Afdis, Zimbabwe’s biggest maker and distributor of spirits, wines and ciders, says sales volumes grew 39% in the six months to December, and the company sees further growth on anticipated better harvests.

The company sells brands such as Viceroy and Klipdrift, Smirnoff vodka, Sting spirit cooler, Amarula, Hunters and Savanna ciders as well as Nederberg wines.

“Volume grew by 39% from prior period, mainly driven by spirits and ciders which grew by 57% and 33% respectively,” Afdis says in its latest results update.

Sales volumes were up despite prohibitions on travel and social gatherings for much of 2020.

But as spirits rose, wine sales fell because of restrictions during the lockdown. While lockdown regulations have been relaxed, restaurants are still not allowed to serve sit-in customers, with only takeaways and deliveries allowed. This has hurt restaurant owners, who say they fear mass closures of businesses, and also dampened demand for wines.

“Wines declined by 22% mainly affected by the reduced activity in the restaurant and hotel channel compounded by supply disruptions due to COVID-19 restrictions,” says Afdis.

According to the company, the economy showed some stability in the last half year of the year due to foreign currency measures announced mid-2020.
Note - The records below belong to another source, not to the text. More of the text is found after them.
Lemma sorted_insert a k l1 l2 :
  sorted (l1 ++ l2) -> Forall (below k) l1 -> Forall (beyond k) l2 -> sorted (l1 ++ (a, 1, k) :: l2).
Proof.
  intros (H1 & H2 & H3)%sorted_app Hb1 Hb2. rewrite Forall_forall in Hb1, Hb2. apply sorted_app. split_and!; [done | |].
  - constructor; [done |]. apply Forall_forall. intros y Hy. apply cmp_swap. by apply Hb2.
  - intros x y Hx [-> | Hy]%elem_of_cons; [by apply Hb1 | by apply H3].
Qed.

(** The address of a new element is not in use. *)
Definition allocator (malloc : Z -> gmap Z TREE_ELEMENT -> option Z) : Prop :=
  forall n h a, malloc n h = Some a -> h !! a = None /\ a <> 0.

Lemma insert_new_spec malloc t l T n q k ks alloc :
  allocator malloc -> tree_ok t l -> rep (tmem t) q E [] -> plug q E = T -> items T = l -> rbt T n -> is_black T -> stops k q E ->
  Z.of_nat (length l) < 2 ^ 32 - 1 ->
  exists r t', insert_new malloc t (plinks q) k ks alloc = Some (r, t') /\ malloc alloc (heap (tmem t)) = r /\
    match r with None => t' = t | Some a => tree_ok t' (ordered_insert a k l) end.
Proof.
  intros Hal Hok H Hplug Hitems Hr Hb (Hpre & Hpost & _) Hlen. unfold insert_new.
  destruct (malloc alloc (heap (tmem t))) as [a |] eqn:Em; [| by eexists _, _].
  apply Hal in Em as [Ha Ha0]. destruct (plinks_head q) as (lk & _ & Hl). rewrite Hl. cbn [mbind option_bind].
  destruct (new_leaf _ _ a k _ _ H Hl Ha) as (m1 & -> & H1). cbn [mbind option_bind].
  destruct (pok_down q [] E n) as (n0 & Hn0 & Hp & _); [by rewrite Hplug | done | left; by rewrite Hplug |].
  inversion Hn0; subst n0. rewrite app_nil_r in Hp.
  destruct (rb_insert_spec _ _ _ _ H1 Hp) as (m2 & T2 & n2 & E2 & H2 & Hi2 & Hr2 & Hb2). cbn [i_addr] in E2.
  rewrite E2. cbn [mbind option_bind]. eexists _, _. split_and!; [done | done |].
  assert (Hl2 : l = pre q ++ post q) by (rewrite <- Hitems, <- Hplug, items_pre_post; done).
  assert (Hins : ordered_insert a k l = pre q ++ (a, 1, k) :: post q) by (rewrite Hl2; by apply ordered_insert_new).
  destruct Hok as [_ Hs Hf Hcnt]. rewrite Hins. split.
  - exists T2, n2. split_and!; [done.. |]. rewrite Hi2, items_pre_post. done.
  - apply sorted_insert; [by rewrite <- Hl2 | done | done].
  - rewrite Hl2 in Hf. apply Forall_app in Hf as [Hf1 Hf2]. apply Forall_app. split; [done |]. constructor; [| done].
    cbn. lia.
  - cbn. rewrite Hcnt. rewrite Hl2 in Hlen |- *. rewrite !length_app in *. cbn [length]. rewrite uwrap_small; lia.
Qed.

(** ** Freeing all elements *)

Definition free_calls (t : TREE) (l : list (Z * Z * Z)) : list free_call :=
  let calls := (fun x => free_free (it_key x)) <$> l in
  if free t then
    if negb (with_delete t) && bool_decide (memory_limit t <> 0) then [free_init] ++ calls ++ [free_end] else calls
  else [].

Lemma delete_tree_element_spec b T : forall fuel h rest,
  holds h ((NIL, null_element) :: nodes T ++ rest) -> (height T < fuel)%nat ->
  exists h', delete_tree_element fuel b h (addr T) =
      Some (h', if b then (fun x => free_free (it_key x)) <$> items T else []) /\
    holds h' ((NIL, null_element) :: rest).
Proof.
  induction T as [| i l IHl r IHr]; intros fuel h rest H Hf; (destruct fuel as [| fuel]; [cbn in Hf; lia |]); cbn [delete_tree_element].
  { rewrite bool_decide_false by tauto. exists h. by destruct b. }
  cbn [addr nodes height] in *. rewrite bool_decide_true.
  2: { intros Hc. destruct H as [Hn _]. cbn in Hn. rewrite Hc in Hn. apply NoDup_cons in Hn as [Hn _]. apply Hn. by left. }
  rewrite (holds_lookup _ _ _ _ H) by (right; by left). cbn [mbind option_bind element left].
  destruct (IHl fuel h ((i_addr i, element i (addr l) (addr r)) :: nodes r ++ rest)) as (h1 & -> & H1);
    [revert H; apply holds_perm; solve_Permutation | lia |].
  cbn [mbind option_bind]. rewrite (holds_lookup _ _ _ _ H1) by (right; by left). cbn [mbind option_bind element right key].
  destruct (IHr fuel h1 ((i_addr i, element i (addr l) (addr r)) :: rest)) as (h2 & -> & H2);
    [revert H1; apply holds_perm; solve_Permutation | lia |].
  cbn [mbind option_bind]. eexists. split.
  - do 2 f_equal. destruct b; [| done]. cbn [items]. by rewrite !fmap_app.
  - apply (holds_perm _ _ _ (perm_swap _ _ _)) in H2. by eapply holds_delete.
Qed.

Lemma free_tree_spec t l : tree_ok t l ->
  exists m', free_tree t = Some (set_counts (set_mem t m') 0 0, free_calls t l) /\
    tree_ok (set_counts (set_mem t m') 0 0) [].
Proof.
  intros [(T & n & Hrep & Hr & Hb & Hi) Hs Hf Hc]. unfold free_tree, free_calls.
  rewrite (root_addr _ _ _ Hrep). rewrite <- Hi in Hf. rewrite bool_decide_true by (by apply addr_nonzero).
  pose proof (height_size _ _ _ _ Hrep) as Hh. destruct Hrep as [Hrep _]. cbn [pnodes app] in Hrep.
  destruct (delete_tree_element_spec (free t) T (S (size (heap (tmem t)))) (heap (tmem t)) [] Hrep) as (h' & -> & Hh'); [lia |].
  cbn [mbind option_bind]. eexists. rewrite Hi. split; [by destruct (with_delete t), (free t) |].
  split; [| constructor | constructor | done]. exists E, 0%nat. split_and!; [| constructor | done | done]. by split.
Qed.

(** ** [tree_insert] *)

Definition absent (k : Z) (l : list (Z * Z * Z)) : Prop := forall x, x ∈ l -> compare (it_key x) k <> 0.

Definition insert_size (t : TREE) (key_size : Z) : Z := u32 (sizeof_TREE_ELEMENT + key_size + size_of_element t).

(** The new element would take the tree over its memory limit. *)
Definition over_limit (t : TREE) (l : list (Z * Z * Z)) (key_size : Z) : bool :=
  bool_decide (memory_limit t <> 0) && bool_decide (l <> []) &&
  bool_decide (u32 (allocated t + insert_size t key_size) > memory_limit t).

(** The possible results: the element returned, the new list and the calls of [free]. *)
Inductive inserts (malloc : Z -> gmap Z TREE_ELEMENT -> option Z) (t : TREE) (l : list (Z * Z * Z)) (k key_size : Z)
  : option Z -> list (Z * Z * Z) -> list free_call -> Prop :=
| ins_refused x : x ∈ l -> compare (it_key x) k = 0 -> flag t &&& TREE_NO_DUPS <> 0 ->
    inserts malloc t l k key_size None l []
| ins_counted x : x ∈ l -> compare (it_key x) k = 0 -> flag t &&& TREE_NO_DUPS = 0 ->
    inserts malloc t l k key_size (Some (it_addr x)) (ordered_insert 0 k l) []
| ins_no_memory h base calls : absent k l -> malloc (insert_size t key_size) h = None ->
    (base, calls) = (if over_limit t l key_size then ([], free_calls t l) else (l, [])) ->
    inserts malloc t l k key_size None base calls
| ins_new h a base calls : absent k l -> malloc (insert_size t key_size) h = Some a ->
    (base, calls) = (if over_limit t l key_size then ([], free_calls t l) else (l, [])) ->
    inserts malloc t l k key_size (Some a) (ordered_insert a k base) calls.

Lemma tree_ok_alloc t l a : tree_ok t l -> tree_ok (set_counts t (elements_in_tree t) a) l.
Proof. intros [H1 H2 H3 H4]. by split. Qed.

(** The descent from the root. *)
Lemma descend_root t l k :
  tree_ok t l -> Z.of_nat (length l) < 2 ^ 32 - 1 ->
  exists T n q t', descend compare (S MAX_TREE_HEIGHT) (tmem t) [Lroot] (root (tmem t)) k = Some (plinks q, addr t') /\
    rep (tmem t) q t' [] /\ plug q t' = T /\ items T = l /\ rbt T n /\ is_black T /\ stops k q t' /\
    (length q + height t' <= 62)%nat.
Proof.
  intros [(T & n & Hrep & Hr & Hb & Hi) Hs _ _] Hlen. rewrite <- Hi in Hs, Hlen.
  pose proof (rbt_height_bound T n Hr Hb Hlen) as Hh.
  destruct (descend_spec k T (S MAX_TREE_HEIGHT) _ _ _ Hrep Hs) as (q & t' & E1 & H1 & Hplug & Hh' & Hst); [unfold MAX_TREE_HEIGHT; lia | cbn; lia |].
  exists T, n, q, t'. rewrite app_nil_r in *. rewrite (root_addr _ _ _ Hrep). split_and!; [done.. | lia].
Qed.

Lemma stops_absent k q l : l = pre q ++ post q -> stops k q E -> absent k l.
Proof.
  intros -> (H1 & H2 & _). rewrite Forall_forall in H1, H2. unfold below, beyond in *.
  intros x [Hx | Hx]%elem_of_app; [apply H1 in Hx | apply H2 in Hx]; lia.
Qed.

Lemma count_bump c : 1 <= c < 2 ^ 31 ->
  (if bool_decide (uwrap 31 (c + 1) = 0) then uwrap 31 (uwrap 31 (c + 1) - 1) else uwrap 31 (c + 1)) = Z.min (c + 1) (2 ^ 31 - 1).
Proof.
  intros Hc. destruct (decide (c = 2 ^ 31 - 1)) as [-> | Hne]; [done |].
  rewrite uwrap_small by lia. rewrite bool_decide_false by lia. lia.
Qed.

(** The key is there: its count grows. *)
Lemma bump_spec t l n q i lt rt k :
  tree_ok t l -> rep (tmem t) q (N i lt rt) [] -> items (plug q (N i lt rt)) = l -> rbt (plug q (N i lt rt)) n ->
  is_black (plug q (N i lt rt)) -> stops k q (N i lt rt) ->
  let c := Z.min (i_cnt i + 1) (2 ^ 31 - 1) in
  tree_ok (set_mem t (store_el (tmem t) (i_addr i) (with_count (element i (addr lt) (addr rt)) c))) (ordered_insert 0 k l) /\
  item i ∈ l /\ 1 <= i_cnt i < 2 ^ 31.
Proof.
  intros [_ Hs Hf Hc] Hrep Hi Hr Hb (Hpre & Hpost & Heq) c. set (j := mk_info (i_addr i) (i_col i) c (i_key i)).
  destruct (pok_down q [] _ n Hr) as (k0 & Hk & Hp & Hbk); [done | by left |]. rewrite app_nil_r in Hp, Hbk.
  rewrite items_pre_post in Hi. cbn [items] in Hi.
  assert (Hl : l = (pre q ++ items lt) ++ item i :: items rt ++ post q) by (rewrite <- Hi, <- !app_assoc; done). clear Hi.
  assert (Hin : item i ∈ l) by (rewrite Hl; set_solver).
  assert (Hcnt : 1 <= i_cnt i < 2 ^ 31) by (rewrite Forall_forall in Hf; by apply (Hf (item i))).
  split_and!; [| done | lia | lia].
  assert (Hins : ordered_insert 0 k l = (pre q ++ items lt) ++ item j :: items rt ++ post q).
  { rewrite Hl. rewrite ordered_insert_old; [done | | done]. rewrite Hl in Hs. apply sorted_app in Hs as (_ & _ & Hs).
    apply Forall_forall. intros y Hy. eapply cmp_trans_r; [apply (Hs y (item i)); [done | by left] |].
    unfold it_key, item. cbn. lia. }
  rewrite Hins. split.
  - assert (Hj : rbt (N j lt rt) k0) by (inversion Hk; by constructor).
    destruct (rbt_plug q _ _ Hj Hp Hbk) as [n' Hn']. exists (plug q (N j lt rt)), n'. split_and!; [| done | |].
    + apply (proj1 (rep_plug _ _ _ _)). exact (store_rep _ _ L i j _ _ _ Hrep eq_refl).
    + by eapply rbt_plug_black.
    + rewrite items_pre_post. cbn [items]. by rewrite <- !app_assoc.
  - rewrite Hl in Hs. apply sorted_app in Hs as (H1 & H2 & H3). apply sorted_app. split_and!; [done | |].
    + apply StronglySorted_inv in H2 as [H2 H4]. by constructor.
    + intros x y Hx [-> | Hy]%elem_of_cons; [exact (H3 x (item i) Hx ltac:(by left)) | exact (H3 x y Hx ltac:(by right))].
  - rewrite Hl in Hf. apply Forall_app in Hf as [Hf1 Hf2]. apply Forall_cons_1 in Hf2 as [[Hf2 _] Hf3].
    apply Forall_app. split; [done |]. constructor; [| done]. subst c. unfold it_addr, it_count, item in *. cbn in *. lia.
  - cbn. rewrite Hc, Hl, !length_app. done.
Qed.

Lemma over_limit_code t l ks :
  tree_ok t l ->
  bool_decide (memory_limit t <> 0) && bool_decide (elements_in_tree t <> 0) &&
  bool_decide (u32 (allocated t + insert_size t ks) > memory_limit t) = over_limit t l ks.
Proof.
  intros [_ _ _ Hc]. unfold over_limit. do 2 f_equal. apply bool_decide_ext. rewrite Hc.
  destruct l; cbn; [done | split; [done | lia]].
Qed.

Lemma over_limit_nil t ks : over_limit t [] ks = false.
Proof. unfold over_limit. rewrite (bool_decide_false ([] <> [])) by tauto. by rewrite andb_false_r. Qed.

(** The key is in the list or not, as the descent finds out. *)
Lemma tree_insert_present malloc fuel t l k ks x :
  tree_ok t l -> Z.of_nat (length l) < 2 ^ 32 - 1 -> x ∈ l -> compare (it_key x) k = 0 ->
  exists r t' l', tree_insert compare malloc (S fuel) t k ks = Some (r, t', []) /\ tree_ok t' l' /\
    inserts malloc t l k ks r l' [].
Proof.
  intros Hok Hlen Hx Hxk. destruct (descend_root t l k Hok Hlen) as (T & n & q & t' & E1 & H1 & Hplug & Hi & Hr & Hb & Hst & _).
  cbn [tree_insert]. rewrite E1. cbn [mbind option_bind]. destruct t' as [| i lt rt].
  { exfalso. apply (stops_absent k q l) in Hst; [by apply (Hst x) |]. rewrite <- Hi, <- Hplug, items_pre_post. done. }
  rewrite bool_decide_false by (intros Hc; by apply (rep_not_nil _ _ _ _ H1) in Hc). subst T.
  destruct (bump_spec t l n q i lt rt k Hok H1 Hi Hr Hb Hst) as (Hok2 & Hin & Hcnt). destruct Hst as (_ & _ & Heq).
  destruct (decide (flag t &&& TREE_NO_DUPS = 0)) as [Hfl | Hfl].
  - rewrite bool_decide_false by tauto. cbn [addr]. rewrite (rep_focus _ _ L _ _ _ _ H1). cbn [mbind option_bind].
    cbv zeta. cbn [el element count]. rewrite count_bump by done. eexists _, _, _. split_and!; [done | exact Hok2 |].
    by apply (ins_counted malloc t l k ks (item i)).
  - rewrite bool_decide_true by done. exists None, t, l. split_and!; [done | done |]. by apply (ins_refused malloc t l k ks (item i)).
Qed.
“There was a general improvement in the economic environment over the six-month period under review owing to a relatively stable foreign exchange market, and improved availability of foreign currency from both the auction system and relaxed foreign currency regulations,” the company says.

Government estimates a maize harvest of 2.8 million tonnes this year, which would be triple last year’s output. Like many other consumer-facing companies, Afdis is looking to an anticipated better agricultural season to drive up consumption.

Says Afdis: “The anticipated good agricultural season is expected to benefit the economy by increasing the disposable incomes and improved food supplies resulting in net savings on the food import bill.”